Belajar Seni Kekebyaran Karya Maestro I Wayan Rindi di PKB XLVI

 Belajar Seni Kekebyaran Karya Maestro I Wayan Rindi di PKB XLVI

Pergelaran Seni Kekebyaran karya Maestro I Wayan Rindi dalam PKB XLVI/Foto: ist

Jangan terlalu pesimis terhadap anak-anak muda yang katanya tidak peduli terhadap kesenian tradisional tempo dulu. Lihat saja, pada rekasadana (pergelaran) Seni Kekebyaran karya Maestro I Wayan Rindi dalam Pesta Kesenian Bali (PKB) XLVI, Sabtu, 29 Juni 2024. Gedung Ksisrarnawa yang berkapasitas sekitar 800 orang itu dibanjiri penonton.

Malam itu memang beda, penonon membludak. Bahkan, sebagian penonton harus rela menunggu di luar gedung hanya untuk mendengar cerita tentang suasana pementasan yang memang unik dan menarik itu. Karya-karya I Wayan Rindi, seperti Tari Pendet, Legong Bapang Durga, Baris Kekupu dan Topeng Arsa Wijaya disajikan dengan original.

Karya-karya Wayan Rindi itu dibawakan oleh para seniman Banjar Lebah, Desa Sumerta, Kota Denpasar. Tari-tarian ini diiringi oleh Sekaa Gong Sad Guna, Banjar Lebah. Dalam sajian ini, iringan gamelan secara lengkap, bahkan melibatkan penabuh wanita, sehingga saking membludaknya penonton, pecalang pun ikut menjaga pintu masuk stage.

Sebelum penampilan Tari Topeng Arsa Wijaya, diisi dengan kisan Wayan Rindi yang sedang melatih mkenari anak-anak Banjar Lebah di era- 1950-an hingga 1970-an. Wayan Eindi diperankan oleh seniman Ketut Sutapa yang sedang melatih anak-anak untuk menari. Wayan Rindi kemudian meninggal pada tahun 1976.

Baca Juga:  Genggong Khas Desa Batuan Hibur Pengunjung PKB ke- 46

Budayawan sebagai Kurator PKB, Prof Dr I Wayan Dibia SST MA mengatakan, karya-karya maestro Bali, sejak dulu harus ada yang ditampilkan seperti ini. Cara ini sekaligus sebagai upaya menelusuri perjalanan para maestro. “Anak-anak sekarang itu gak tahu, siapa itu Pak Rindi, Pak Kaler, Pak Beratha dan lainnya.

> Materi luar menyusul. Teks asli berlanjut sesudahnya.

(** C7. [send] in every reachable state: it returns, and the [k] bytes it
    reports are exactly the first [k] of the caller's, on the wire in order
    after whatever was sent before, in segments of exactly the connection's
    MSS (the one that reaches the limit has the rest) with consecutive sequence
    numbers from [snd_nxt], PSH exactly on the one that reaches the limit; [k]
    exceeds neither the caller's bytes nor the peer's window; [snd_nxt] moves by
    [k] and nothing else changes; an id that is not sendable sends nothing.  And if the pool and the queue have the means, all
    that window and caller allow is sent. *)
Theorem send_transmits_prefix r conn bytes : stack_ok stack → reachable r → permitted stack r conn →
  let c := slot r (cid_slot conn) in
  let limit := Z.min (Z.of_nat (length bytes)) (window_space (send_window c) (snd_nxt c)) in
  ∃ segs k w', send stack data_txq (slots r) conn bytes (env r) =
      Some (k, if sendable stack (slots r) conn then put_conn (slots r) (cid_slot conn) (set_snd_nxt c (u32 (snd_nxt c + k)))
               else slots r, w') ∧
    carries stack (send_mss c) (conn_addr stack c) (snd_nxt c) (rcv_nxt c) bytes limit 0 segs k ∧
    wire (q_port data_txq) (q_id data_txq) w' = wire (q_port data_txq) (q_id data_txq) (env r) ++ segs.*1 ∧
    (if sendable stack (slots r) conn
     then ∀ ready, means stack data_txq ready → ready (Z.to_nat limit) (env r) → k = limit
     else k = 0).
Proof using All.
  intros Hcfg Hr Hp c limit. pose proof (reachable_sys r Hcfg Hr) as Hsys.
  destruct (sys_send_spec stack data_txq r conn bytes Hcfg Hsys Hp) as (segs & k & w' & Hs & H0 & Hc & Hw & _).
  exists segs, k, w'. split_and!; [exact Hs|exact Hc|exact Hw|]. destruct (sendable stack (slots r) conn) eqn:Es; [|auto].
  intros ready Hm Hrd. destruct Hp as [Hno|Hn]; [unfold sendable in Es; by rewrite Hno in Es|].
  destruct (sys_conn stack r conn Hsys Hn) as [_ [Hwk _]]. destruct Hsys as [[m Hinv] _ _].
  destruct (send_all stack data_txq ready Hm (slots r) conn bytes (env r)) as (s' & w2 & Hx); try done;
    [apply (i_len _ _ _ Hinv)|apply Hn|apply Hcfg|apply Hwk|apply Hwk|apply Hcfg|].
  rewrite Hs in Hx. by injection Hx.
Qed.

(** C1. The application reads the peer's byte stream, in order and
    without loss, duplication or mixing: if the peer of connection [i] sends a
    stream [S] cut into segments that arrive in any order, overlapping,
    repeated or not at all, and interleaved with any other traffic, then the
    data events of one [poll] for [i] are exactly the next bytes [S[pos, pos')],
    the end is reported only once all of [S] has been delivered, and unless
    the connection is over the next [poll] continues at [pos'].  This holds from
    the peer's SYN on, when [pos] is 0: as long as the connection is half
    open and the peer does not reset it, nothing is reported before the
    connection itself. *)
Theorem poll_delivers_stream r i S pos burst : stack_ok stack → reachable r → live stack r i →
  Forall pkt_wf burst → Z.of_nat (length S) < 2 ^ 31 - 1 → stream_inv S (slot r i) pos →
  Forall (λ seg, ∃ off, peer_seg S (irs (slot r i)) seg off) (segs_for (E := E) stack (flow_key (slot r i)) burst) →
  kept (slot r i) (segs_for (E := E) stack (flow_key (slot r i)) burst) →
  let evs := events_of i (poll stack control_txq r burst).1 in
  let r' := (poll stack control_txq r burst).2 in
  ∃ pos', pos <= pos' <= Z.of_nat (length S) ∧
    delivered evs = sub S (Z.to_nat pos) (Z.to_nat (pos' - pos)) ∧
    Forall (λ e, ev_conn e = {| cid_slot := i; cid_generation := generation (slot r i) |}) evs ∧
    (state (slot r i) = st_syn_received → evs = [] ∨ head (ev_type <$> evs) = Some ev_accepted) ∧
    (ev_peer_closed ∈ ev_type <$> evs ∨ ev_closed ∈ ev_type <$> evs → pos' = Z.of_nat (length S)) ∧
    (ev_closed ∉ ev_type <$> evs → ev_reset ∉ ev_type <$> evs →
       live stack r' i ∧ generation (slot r' i) = generation (slot r i) ∧ stream_inv S (slot r' i) pos').
Proof using All.
  intros Hcfg Hr Hlv Hb HS Hst Hsegs Hkept evs r'. destruct (reachable_sys r Hcfg Hr) as [[m Hinv] Hq _].
  destruct (poll_demux stack control_txq m r i burst Hinv Hq (proj2 (ck_n _ Hcfg)) Hb Hlv Hkept) as [Hev Hlive].
  destruct (run_delivers stack S (slot r i) pos _ Hst HS Hsegs) as (pos' & Hle & Hst' & Hirs & Hd & Hend).
  set (p := run_conn stack (slot r i) _) in *. fold evs in Hev. fold r' in Hlive. pose proof (si_pos _ _ _ Hst') as Hp'.
  exists pos'. rewrite Hev, delivered_stamp, types_stamp. split_and!; [lia|lia|done| | |by rewrite <- ends_types|].
  - apply Forall_fmap. by apply Forall_forall.
  - intros Hs. destruct (run_opens stack (slot r i) (segs_for stack (flow_key (slot r i)) burst) Hs) as [Hx|[l Hx]]; fold p in Hx; rewrite Hx; auto.
  - intros Hc Hx. destruct Hlv as (Hi & Hnf & Hna).
    destruct Hlive as [Ha Hv].
    { apply run_over; [|done..]. intros Hcl. destruct (i_closed _ _ _ Hinv i Hi Hcl) as [|Hfin]; [done|].
      destruct Hq as (_ & Hq & _). rewrite Hq in Hfin. by apply not_elem_of_nil in Hfin. }
    injection Hv as V1 V2 V3 _ V5. split_and!; [done| |].
    + rewrite V5. apply run_generation.
    + eapply stream_same; [exact Hst'|done|done|by rewrite V3..].
Qed.

(** C25. A segment that continues the stream is delivered to its end:
    on a connection that still receives, an acceptable segment that starts at
    or before the next byte and ends after it yields exactly the bytes from
    [pos] to the end of its payload, in the same [poll]. *)
Theorem in_order_segment_delivered r i S pos pkt seg off : stack_ok stack → reachable r → live stack r i →
  pkt_wf pkt → Z.of_nat (length S) < 2 ^ 31 - 1 → stream_inv S (slot r i) pos →
  can_receive (state (slot r i)) → seg_for (E := E) stack (flow_key (slot r i)) pkt = Some seg →
  peer_seg S (irs (slot r i)) seg off → off <= pos < off + seg_len seg →
  plain_ack seg → seq_gt (seg_ack seg) (snd_nxt (slot r i)) = false →
  delivered (events_of i (poll stack control_txq r [pkt]).1) = sub S (Z.to_nat pos) (Z.to_nat (off + seg_len seg - pos)).
Proof using All.
  intros Hcfg Hr Hacc Hw HS Hst Hrc Hseg Hps Hpos Hpa Hack. destruct (reachable_sys r Hcfg Hr) as [[m Hinv] Hq _].
  destruct (poll_demux stack control_txq m r i [pkt] Hinv Hq (proj2 (ck_n _ Hcfg)) ltac:(by constructor) Hacc) as [Hev _];
    [intros Hx; rewrite Hx in Hrc; by destruct Hrc as [?|[?|?]]|].
  rewrite Hev, delivered_stamp. unfold segs_for. cbn [omap list_omap]. rewrite Hseg. unfold run_conn. cbn [foldl run_step fst snd app].
  pose proof (segment_progress stack S (slot r i) pos seg off Hst Hps HS Hrc Hpos Hpa Hack) as Hlen.
  destruct (segment_delivers stack S (slot r i) pos seg off Hst Hps HS) as (pos' & Hle & Hst' & _ & Hd & _).
  rewrite Hd in Hlen |- *. pose proof (si_pos _ _ _ Hst') as [? ?]. pose proof (si_pos _ _ _ Hst) as [? ?].
  rewrite length_sub in Hlen by lia. do 2 f_equal. lia.
Qed.

(** C21. [close] in every reachable state: a FIN with the next sequence
    number leaves on the wire at most once, and only if none was sent before
    and the connection is not over; if the pool and the queue have the means
    it does leave; the slot is marked released and, with the FIN, [snd_nxt]
    moves past it; from then on the id is refused: a second [close] and any
    [send] do nothing. *)
Theorem close_sends_one_fin r conn i : stack_ok stack → reachable r → permitted stack r conn →
  lookup stack (slots r) conn = Some i →
  let c := slot r i in
  ∃ out w', close stack data_txq (slots r) conn (env r) = (put_conn (slots r) i (closed_by_us c), w') ∧
    wire (q_port data_txq) (q_id data_txq) w' = wire (q_port data_txq) (q_id data_txq) (env r) ++ out ∧
    (out = [] ∨ flag (out_flags c) out_fin_sent = false ∧ terminated c = 0 ∧
                ∃ m, out = [m] ∧ m_data m = fin_frame stack c (snd_nxt c)) ∧
    (flag (out_flags c) out_fin_sent = false → terminated c = 0 →
       ∀ ready, means stack data_txq ready → ready 1%nat (env r) → out ≠ []) ∧
    let s' := put_conn (slots r) i (closed_by_us c) in
    (flag (out_flags (closed_by_us c)) out_fin_sent = true ↔ flag (out_flags c) out_fin_sent = true ∨ terminated c = 0) ∧
    (∀ w, close stack data_txq s' conn w = (s', w)) ∧
    (∀ bytes w, send stack data_txq s' conn bytes w = Some (0, s', w)).
Proof using All.
  intros Hcfg Hr Hp El c. pose proof (reachable_sys r Hcfg Hr) as Hsys.
  destruct (sys_close_spec stack data_txq r conn Hcfg Hsys Hp) as (out & w' & Hc & Hw & _ & Ho). rewrite El in Hc, Ho.
  destruct (lookup_some stack _ _ _ El) as [-> Hlt]. fold c in Hc, Ho.
  destruct Hp as [Hno|Hn]; [congruence|]. destruct (sys_conn stack r conn Hsys Hn) as [Ht [Hwk _]]. fold c in Hwk.
  assert (Hdead : lookup stack (put_conn (slots r) (cid_slot conn) (closed_by_us c)) conn = None).
  { apply lookup_closed; [done|exact Ht|apply Hwk]. }
  exists out, w'. cbv zeta. split; [exact Hc|]. split; [exact Hw|]. split; [|split; [|split; [|split]]].
  - destruct Ho as [?|(_ & ? & ? & ?)]; [by left|by right].
  - intros Hf Htm ready Hm Hrd Hout. destruct (close_sends_fin stack data_txq ready Hm 0 (slots r) conn (cid_slot conn) (env r) El)
      as (pkt & Hx & _); try done; [apply Hcfg|apply Hwk|pose proof (ck_mss _ Hcfg); lia|].
    rewrite Hc in Hx. cbn [snd] in Hx. rewrite Hw, Hout in Hx. apply (f_equal length) in Hx. rewrite !length_app in Hx. simpl in Hx. lia.
  - apply closed_by_us_flags, Hwk.
  - intros w. unfold close. by rewrite Hdead.
  - intros bytes w. unfold send, sendable. rewrite Hdead. by rewrite orb_true_r.
Qed.

(** C22. A slot that is reused never answers to the ids of its earlier
    connection: a SYN that takes a free slot gives it the next generation,
    skipping 0 on wrap-around, and [lookup] accepts exactly the new id. *)
Theorem reopened_slot_refuses_old_ids r seg i rest : stack_ok stack → reachable r → free_slots r = i :: rest →
  let r' := open stack r seg in
  generation (slot r' i) = (if generation (slot r i) =? 2 ^ 32 - 1 then 1 else generation (slot r i) + 1) ∧
  generation (slot r' i) ≠ generation (slot r i) ∧
  ∀ g, lookup stack (slots r') {| cid_slot := i; cid_generation := g |} = if g =? generation (slot r' i) then Some i else None.
Proof using All.
  intros Hcfg Hr Hf. pose proof (reachable_sys r Hcfg Hr) as [[m Hinv] _ Hsl].
  destruct (proj1 (i_free _ _ _ Hinv i)) as [Hi _]; [rewrite Hf; by left|]. pose proof (inv_table stack m r i Hinv Hi) as Ht.
  destruct (slots_ok_slot stack r i Hsl Ht) as [[Hg _] _]. cbv zeta. unfold open. rewrite Hf. destruct (rte_rand _) as [rnd w].
  change (slot (set_free_slots r rest) i) with (slot r i). set (c := opened stack (slot r i) seg (u32 rnd)).
  match goal with |- context [send_syn_ack stack ?r1 c] => set (r2 := r1); pose proof (send_syn_ack_silent stack r2 c) as (Hs & _) end.
  assert (Hslot : slots (send_syn_ack stack r2 c) = <[Z.to_nat i := c]> (slots r)) by exact Hs.
  assert (Hc : slot (send_syn_ack stack r2 c) i = c).
  { unfold slot, in_table in *. rewrite Hslot. apply list_lookup_total_insert_eq. lia. }
  assert (Hgen : generation c = if generation (slot r i) =? 2 ^ 32 - 1 then 1 else generation (slot r i) + 1) by (by apply opened_generation).
  rewrite Hc. split; [done|]. split; [rewrite Hgen; case_match; lia|]. intros g. unfold lookup. cbn [cid_slot cid_generation].
  rewrite (proj2 (Z.leb_gt n i)) by (unfold inr in Hi; lia). rewrite Hslot.
  change (<[Z.to_nat i := c]> (slots r)) with (put_conn (slots r) i c). rewrite conn_at_put by exact Ht.
  rewrite (Z.eqb_sym g). destruct (generation c =? g); cbn [negb orb]; done.
Qed.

Tanpa diekpus dengan acara ini, mereka tidak akan rahu,” ucapnya.

Acara pergelaran karya maestro ini penting sekali. PKB tahun depan jangan hanya menampilkan satu maestro saja, tetapi ada beberapa lagi lainnya. Dengan begitu, masyarakat akan betul-betul bisa mengenang karya-karya seni serta tokoh seni itu sendiri. Tinggal sekarang, informasinya yang dipersiapakn kemudian disajikan secara lebih lengkap.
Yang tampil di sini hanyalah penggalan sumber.